Such history has afforded the city and its inhabitants a certain pride in its baroque architecture, whose opulence endures the flows and ebbs of a transglobal financial crisis with telling stubbornness. But it's not so much in a style or fashion that the city's endurance strategies find their most appropriate metonym, but rather a material: the Lecce stone, a particular kind of limestone whose varying porosity allows for a malleable and exportable structure popular in sculpture and other forms of architecture. On an atomic level, this malleability might in some metaphysical way account for the ways in which the city and its people have been able to negotiate a consistent lineage of political and social burdens.
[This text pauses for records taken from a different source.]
(** Only the two dispatch branches hand a frame to the socket. *)
Lemma step_started inp a a' :
  inv a -> step inp a = Some a' -> started a' <> started a ->
  exists c, started a' = started a ++ [c] /\ In c (queued a) /\
    forall d, In d (flatten (active a)) -> flushed d = true.
Proof.
  intros I. pose proof I as [C Ph F]. unfold phase_ok in Ph.
  assert (forall b c n st sa, pops c a n st sa -> started b = started a ++ [c] ->
    (forall i d, active a !! i = Some (Some d) -> flushed d = true) ->
    exists c, started b = started a ++ [c] /\ In c (queued a) /\
      forall d, In d (flatten (active a)) -> flushed d = true) as K.
  { intros b c n st sa [Pm _] E Fl. exists c. split; [done|]. split.
    - rewrite <- list_elem_of_In, Pm. by left.
    - intros d [j Hj]%in_flatten. eauto. }
  destruct inp as [k w d| | | | |n| | | |m now|seen|ok|now closed|fired now closed|id now closed
                |now closed seen|]; simpl.
  all: try match goal with |- context [advance ?n] => destruct (advance n); simpl end.
  all: try (unfold fail; repeat case_match; intros; simplify_eq; done).
  - unfold on_item. destruct (incoming from_str m now (feed a)) as [r p].
    unfold fail. simpl. repeat case_match; intros; simplify_eq; done.
  - unfold on_command. destruct (phase a); try done.
    destruct (next_command a) as [[[c|] b]|] eqn:Nx; [| |done].
    + apply next_command_pops in Nx as (n & st & sa & -> & Po); [|done].
      destruct (prepare_dispatch _ _ _ _); intros [= <-] D; [done|].
      apply (K _ _ _ _ _ Po); [done|]. intros i d Hi. by apply (none_flushed _ Ph) in Hi.
    + unfold next_command in Nx. intros [= <-]. by repeat case_match; simplify_eq.
  - unfold on_sent, fail. repeat case_match; intros; simplify_eq; done.
  - unfold on_turn. destruct (phase a); try done. destruct (retire_observations _ _ _).
    by intros [= <-].
  - unfold on_expiry, fail. repeat case_match; intros; simplify_eq; done.
  - unfold on_expiry, fail. repeat case_match; intros; simplify_eq; done.
  - unfold on_control. destruct (phase a); try done.
    destruct (next_control _ _ a) as [[[slot [c|]] b]|] eqn:Nx; [| |done].
    + apply next_control_pops in Nx as (n & st & sa & -> & Po & _); [|done].
      destruct (retire_observations _ _ _). destruct (prepare_dispatch _ _ _ _); intros [= <-] D;
        [done|]. by apply (K _ _ _ _ _ Po).
    + unfold next_control in Nx. unfold fail. intros [= <-]. by repeat case_match; simplify_eq.
  - intros H. apply on_drain_cases in H as (? & ? & ? & ? & ? & ? & ? & ->); done.
Qed.

(** ** Theorems *)

(** C7: every command a handle enqueued is in exactly one place: a queue, the active slots or
    the finished ones; none is lost and none is answered twice.  A frame is handed to the
    socket at most once, and the answer tells the caller the truth about it: a command is
    finished with "not sent" exactly when its frame never went to the socket. *)
Theorem actor_answers_once t i b inputs a :
  run inputs (actor_new t i b) = Some a ->
  Permutation (ids (queued a) ++ ids (flatten (active a)) ++ ids (map fst (finished a)))
    (admitted a) /\
  NoDup (admitted a) /\ NoDup (ids (started a)) /\
  (forall c r, In (c, r) (finished a) ->
     is_not_sent r = true <-> ~ In (request_id c) (ids (started a))) /\
  (forall c, In c (queued a) -> ~ In (request_id c) (ids (started a))).
Proof.
  intros [C _ _]%reachable_inv. destruct (ids_disjoint a C) as (DQ & DA & NA & NF).
  pose proof (fun id => started_iff a id C) as S1. destruct C. split; [done|]. split; [done|].
  split_and!.
  - rewrite core_started0, ids_finished. apply NoDup_app. split; [done|].
    split; [|by apply NoDup_map_filter]. setoid_rewrite list_elem_of_In. intros x Hx H.
    apply (DA x Hx). apply in_map_iff in H as (y & <- & [H _]%List.filter_In).
    by apply (in_map fin_id).
  - intros c r H. pose proof (in_map fin_id _ _ H) as Hm. simpl in Hm. rewrite S1. split.
    + intros Ns [Hi|(c' & r' & Hi & Ns' & E)]; [by apply (DA _ Hi)|].
      pose proof (NoDup_map_eq fin_id _ _ _ NF Hi H E). congruence.
    + intros Hn. destruct (is_not_sent r) eqn:Ns; [done|]. exfalso. apply Hn. right. eauto.
  - intros c H. rewrite S1. destruct (DQ (request_id c)) as [D1 D2]; [by apply in_map|].
    intros [Hi|(c' & r' & Hi & _ & E)]; [done|]. apply D2. rewrite <- E.
    by apply (in_map fin_id) in Hi.
Qed.

(** C8: a result other than "not sent" is a fact: a value or a rejection is what [response]
    reads from a response the socket owner heard that names this request, and "unknown" is
    only reported of a flushed read-only observation that expired or was abandoned, or of a
    command that was on the wire when the session ended, with the reason it ended for. *)
Theorem actor_results_explained t i b inputs a c r :
  run inputs (actor_new t i b) = Some a -> In (c, r) (finished a) ->
  match r with
  | Err (NotSent _) => True
  | Err (Unknown reason) =>
      (flushed c = true /\ is_observation (kind c) = true /\
       (reason = DeadlineAfterDispatch \/ reason = CancelledAfterDispatch)) \/
      phase a = Closing reason
  | _ =>
      exists batch data raw, In (batch, data, raw) (heard a) /\
        as_str (index "requestId" data) = Some (request_id c) /\
        response capture data (kind c) (request_id c) (deadline c) batch raw = Ok (Some r)
  end.
Proof.
  intros [_ _ F]%reachable_inv H. rewrite Forall_forall in F.
  apply list_elem_of_In in H. exact (F _ H).
Qed.

(** One frame at a time: of the commands on the wire each has a lane of its own and at
    most one is not completely written, and a new frame is only handed to the socket when all
    the frames before it are complete. *)
Theorem one_frame_at_a_time t i b inputs a :
  run inputs (actor_new t i b) = Some a ->
  (forall j c, active a !! j = Some (Some c) ->
     j = slot_of (lane (kind c)) /\ expected c = token a /\ (j < 3)%nat) /\
  (forall j k c d, active a !! j = Some (Some c) -> active a !! k = Some (Some d) ->
     flushed c = false -> flushed d = false -> j = k) /\
  (forall inp a', step inp a = Some a' -> started a' <> started a ->
     exists c, started a' = started a ++ [c] /\ In c (queued a) /\
       forall d, In d (flatten (active a)) -> flushed d = true).
Proof.
  intros I%reachable_inv. pose proof I as [C Ph F]. split_and!.
  - intros j c H. pose proof (core_slots _ C j c H) as [E X]. split; [done|]. split; [done|].
    rewrite <- (core_len _ C). by eapply lookup_lt_Some.
  - intros j k c d Hj Hk Fc Fd. unfold phase_ok in Ph. destruct (phase a) as [|slot early| | |];
      try (by apply (none_flushed _ Ph) in Hj); try (rewrite (Ph j c Hj) in Fc; done).
    destruct Ph as [_ O]. destruct (decide (j = slot)) as [->|Nj]; [|by rewrite (O j c Nj Hj) in Fc].
    destruct (decide (k = slot)) as [->|Nk]; [done|]. by rewrite (O k d Nk Hk) in Fd.
  - intros inp a' H. by apply (step_started inp).
Qed.

Lemma step_closing reason inp a a' :
  phase a = Closing reason -> step inp a = Some a' ->
  phase a' = Closing reason /\ started a' = started a.
Proof.
  intros E. destruct inp as [k w d| | | | |n| | | |m now|seen|ok|now closed|fired now closed
    |id now closed|now closed seen|]; simpl;
    unfold is_closing, on_item, on_command, on_sent, on_turn, on_expiry, on_control, on_drain;
    rewrite ?E; simpl;
    try match goal with |- context [advance ?n] => destruct (advance n); simpl end;
    repeat (case_match; simpl in *); intros; by simplify_eq.
Qed.

Lemma drain_prefix reason l : forall a,
  phase a = Closing reason -> queued a = l ->
  exists a', run (replicate (length l) Drain) a = Some a' /\ queued a' = [] /\
    active a' = active a /\ admitted a' = admitted a /\
    finished a' = finished a ++
      map (fun c => (c, Err (NotSent (Closed reason)))) (safety a ++ stop a ++ normal a).
Proof.
  intros a E Q. assert (length l = length (safety a ++ stop a ++ normal a)) as L.
  { rewrite <- Q. unfold queued. rewrite !length_app. lia. }
  rewrite L. clear l L Q. remember (safety a ++ stop a ++ normal a) as m eqn:M.
  revert a E M. induction m as [|c m IH]; intros a E M; simpl.
  - symmetry in M. apply app_eq_nil in M as [Sa M]. apply app_eq_nil in M as [St Nm].
    exists a. split; [done|]. unfold queued. rewrite Sa, St, Nm, (app_nil_r (finished a)). done.
  - assert (exists n st sa, m = sa ++ st ++ n /\ on_drain a =
      Some (settle (active a) [(c, Err (NotSent (Closed reason)))] (set_queues n st sa a))) as D.
    { unfold on_drain. rewrite E. destruct (safety a) as [|x sa]; [destruct (stop a) as [|x st];
        [destruct (normal a) as [|x n]; [done|]|]|]; simpl in M; injection M as <- ->;
        (eexists _, _, _; split; [|reflexivity]); done. }
    destruct D as (n & st & sa & Hm & ->). simpl.
    edestruct IH as (a' & R & Q & A & Ad & Fi); cycle 2.
    { exists a'. split; [exact R|]. split; [exact Q|]. split; [exact A|]. split; [exact Ad|].
      rewrite Fi. simpl. rewrite <- app_assoc. simpl. by rewrite Hm. }
    + exact E.
    + exact Hm.
Qed.

(** C33: when the session ends, everybody is answered: draining takes exactly one step per
    queued command, first the safety stops, then the owned stops, then the rest, each told
    that it was not sent and why; afterwards every command ever enqueued has its one answer.
    Nothing is handed to the socket any more, whatever else happens. *)
Theorem ended_session_answers_everyone t i b inputs a reason :
  run inputs (actor_new t i b) = Some a -> phase a = Closing reason ->
  (exists a', run (replicate (length (queued a)) Drain) a = Some a' /\ queued a' = [] /\
     finished a' = finished a ++
       map (fun c => (c, Err (NotSent (Closed reason)))) (safety a ++ stop a ++ normal a) /\
     Permutation (ids (map fst (finished a'))) (admitted a')) /\
  (forall more a', run more a = Some a' ->
     phase a' = Closing reason /\ started a' = started a).
Proof.
  intros I%reachable_inv E. split.
  - destruct (drain_prefix reason (queued a) a E eq_refl) as (a' & Rn & Q & A & _ & Fi).
    exists a'. split_and!; [done..|]. pose proof (run_inv _ _ _ I Rn) as [C Ph _].
    pose proof (core_account _ C) as Ac. rewrite Q, A in Ac.
    pose proof (inv_phase _ I) as Pa. unfold phase_ok in Pa. rewrite E in Pa.
    assert (flatten (active a) = []) as Fl.
    { destruct (flatten (active a)) as [|c l] eqn:Z; [done|].
      assert (In c (flatten (active a))) as [j Hj]%in_flatten by (rewrite Z; by left).
      by apply (none_flushed _ Pa) in Hj. }
    by rewrite Fl in Ac.
  - intros more. clear I. revert a E. induction more as [|inp more IH]; intros a E a'; simpl;
      [by intros [= <-]|].
    destruct (step inp a) as [a1|] eqn:S; [|done]. simpl. intros Rn.
    destruct (step_closing _ _ _ _ E S) as [E1 <-]. by apply IH.
Qed.

(** The readings under which [prepare_dispatch] lets a command go *)
Definition permits_dispatch (seen : Seen) (c : Command) : Prop :=
  first_now seen < deadline c /\ second_now seen < deadline c /\
  first_closed seen = false /\ last_closed seen = false /\ first_state seen = QUEUED /\
  is_ok (verdict seen) = true /\ claimed seen = true.

Definition companions_alive (seen : Seen) (act : ActiveCommands) : Prop :=
  forall d, In d (flatten act) ->
    companion_now seen (request_id d) < deadline d /\
    companion_closed seen (request_id d) = false.

Lemma busy_none seen act : companions_alive seen act -> busy seen act = None.
Proof.
  unfold companions_alive. induction act as [|[d|] act IH]; intros H; simpl; [done| |auto].
  destruct (H d) as [L ->]; [by left|]. destruct (Z.leb_spec (deadline d) (companion_now seen (request_id d))); [lia|].
  apply IH. intros e He. apply H. by right.
Qed.

Lemma prepare_none seen c tok act :
  permits_dispatch seen c -> expected c = tok -> companions_alive seen act ->
  prepare_dispatch seen c tok act = None.
Proof.
  intros (L1 & L2 & C1 & C2 & Q & V & Cl) <- A. unfold prepare_dispatch.
  rewrite Z.eqb_refl, C1, C2, Q, Cl, (busy_none _ _ A). simpl.
  destruct (Z.leb_spec (deadline c) (first_now seen)); [lia|].
  destruct (Z.leb_spec (deadline c) (second_now seen)); [lia|].
  by destruct (verdict seen).
Qed.

(** C31: an owned stop at the head of its queue never waits for a reply to anything else: with
    the socket idle, or with any command of another lane still unanswered, the next turn that
    looks for work writes the stop, however many commands the other queues hold. *)
Theorem stop_control_not_blocked t i b inputs a c st seen now closed :
  run inputs (actor_new t i b) = Some a -> stop a = c :: st ->
  permits_dispatch seen c -> companions_alive seen (active a) ->
  (phase a = Idle -> exists a', step (Command_ seen) a = Some a' /\
     phase a' = Sending 1 None /\ started a' = started a ++ [c]) /\
  (phase a = Selecting -> active a !! 1%nat = Some None ->
   exists a', step (Control now closed seen) a = Some a' /\
     phase a' = Sending 1 None /\ started a' = started a ++ [c]).
Proof.
  intros [C Ph F]%reachable_inv St Pm Al.
  assert (lane (kind c) = OwnedStopLane /\ expected c = token a) as [L X].
  { destruct C. destruct core_queues0 as (_ & Q & _). rewrite St in Q. apply Forall_cons in Q as [Q _].
    split; [done|]. unfold queued in core_fresh0. rewrite St in core_fresh0.
    apply Forall_app in core_fresh0 as [_ [[[_ H] _]%Forall_cons _]%Forall_app]. done. }
  split.
  - intros E. simpl. unfold on_command, next_command. rewrite E, St. simpl.
    rewrite (prepare_none seen c (token a) []); [|done|done|by intros ? []].
    rewrite L. eexists. split; [reflexivity|]. done.
  - intros E Fr. simpl. unfold on_control, next_control. rewrite E, Fr, St. simpl.
    pose proof (retire_removes now closed (active a)) as Rm.
    destruct (retire_observations now closed (active a)) as [act gone]. simpl in Rm |- *.
    rewrite (prepare_none seen c (token a) act); [|done|done|].
    + eexists. split; [reflexivity|]. done.
    + intros d [j Hj]%in_flatten. apply Al, in_flatten. exists j. by apply (removes_slots _ _ _ Rm).
Qed.
End Actor.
For its own part, Lecce's Festival del Cinema Europeo, now sixteen editions old, seems to benefit from a mindset attuned to the city's ornate and supple texture, playing down both so that it can brave a fiscal climate increasingly hostile to cultural events of its kind. Saying Lecce European Film Festival (LEFF) 'does what it can' for regional and continental cinephile culture is in the same instant doing it a gross disservice and in some way giving an accurate description. For while on the one hand international visitors were for its sixteenth edition scant, and while audience figures were (to this attendee's eye) somewhat thin, it would be unfair to compare LEFF to other European film festivals, such as Crossing Europe in Linz or even Seville. Balanced is a better and fairer word here than functional.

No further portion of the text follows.